Task to carry out -
Read through the lines below and copy the ones holding the string "Import".

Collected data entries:
==============================

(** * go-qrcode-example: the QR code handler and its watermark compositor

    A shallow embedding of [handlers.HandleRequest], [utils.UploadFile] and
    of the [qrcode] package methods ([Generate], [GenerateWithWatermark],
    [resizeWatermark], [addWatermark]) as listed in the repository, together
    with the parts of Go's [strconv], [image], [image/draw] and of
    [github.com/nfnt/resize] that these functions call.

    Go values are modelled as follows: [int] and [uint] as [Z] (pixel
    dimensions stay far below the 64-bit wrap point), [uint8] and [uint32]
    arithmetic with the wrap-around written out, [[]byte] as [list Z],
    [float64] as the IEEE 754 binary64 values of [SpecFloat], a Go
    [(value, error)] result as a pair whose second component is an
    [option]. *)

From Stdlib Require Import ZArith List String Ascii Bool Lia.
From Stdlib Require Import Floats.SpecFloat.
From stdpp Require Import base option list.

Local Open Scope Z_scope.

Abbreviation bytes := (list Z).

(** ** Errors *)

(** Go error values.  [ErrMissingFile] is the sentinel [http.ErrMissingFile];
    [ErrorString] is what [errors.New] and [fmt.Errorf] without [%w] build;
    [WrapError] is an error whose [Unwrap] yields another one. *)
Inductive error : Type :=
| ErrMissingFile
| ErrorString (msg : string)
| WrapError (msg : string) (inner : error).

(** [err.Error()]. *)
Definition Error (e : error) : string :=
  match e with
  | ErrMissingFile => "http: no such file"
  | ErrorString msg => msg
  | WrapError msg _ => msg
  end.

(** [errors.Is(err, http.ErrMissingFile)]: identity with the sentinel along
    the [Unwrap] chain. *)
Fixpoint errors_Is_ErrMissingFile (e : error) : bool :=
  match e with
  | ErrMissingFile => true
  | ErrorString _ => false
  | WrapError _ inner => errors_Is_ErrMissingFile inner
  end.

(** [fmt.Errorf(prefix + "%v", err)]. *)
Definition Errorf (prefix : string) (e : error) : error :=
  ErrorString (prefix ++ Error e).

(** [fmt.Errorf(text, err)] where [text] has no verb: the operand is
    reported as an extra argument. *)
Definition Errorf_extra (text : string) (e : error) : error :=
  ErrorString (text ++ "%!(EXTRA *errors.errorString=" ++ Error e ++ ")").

==============================

Task solution -
From Stdlib Require Import ZArith List String Ascii Bool Lia.
From Stdlib Require Import Floats.SpecFloat.
From stdpp Require Import base option list.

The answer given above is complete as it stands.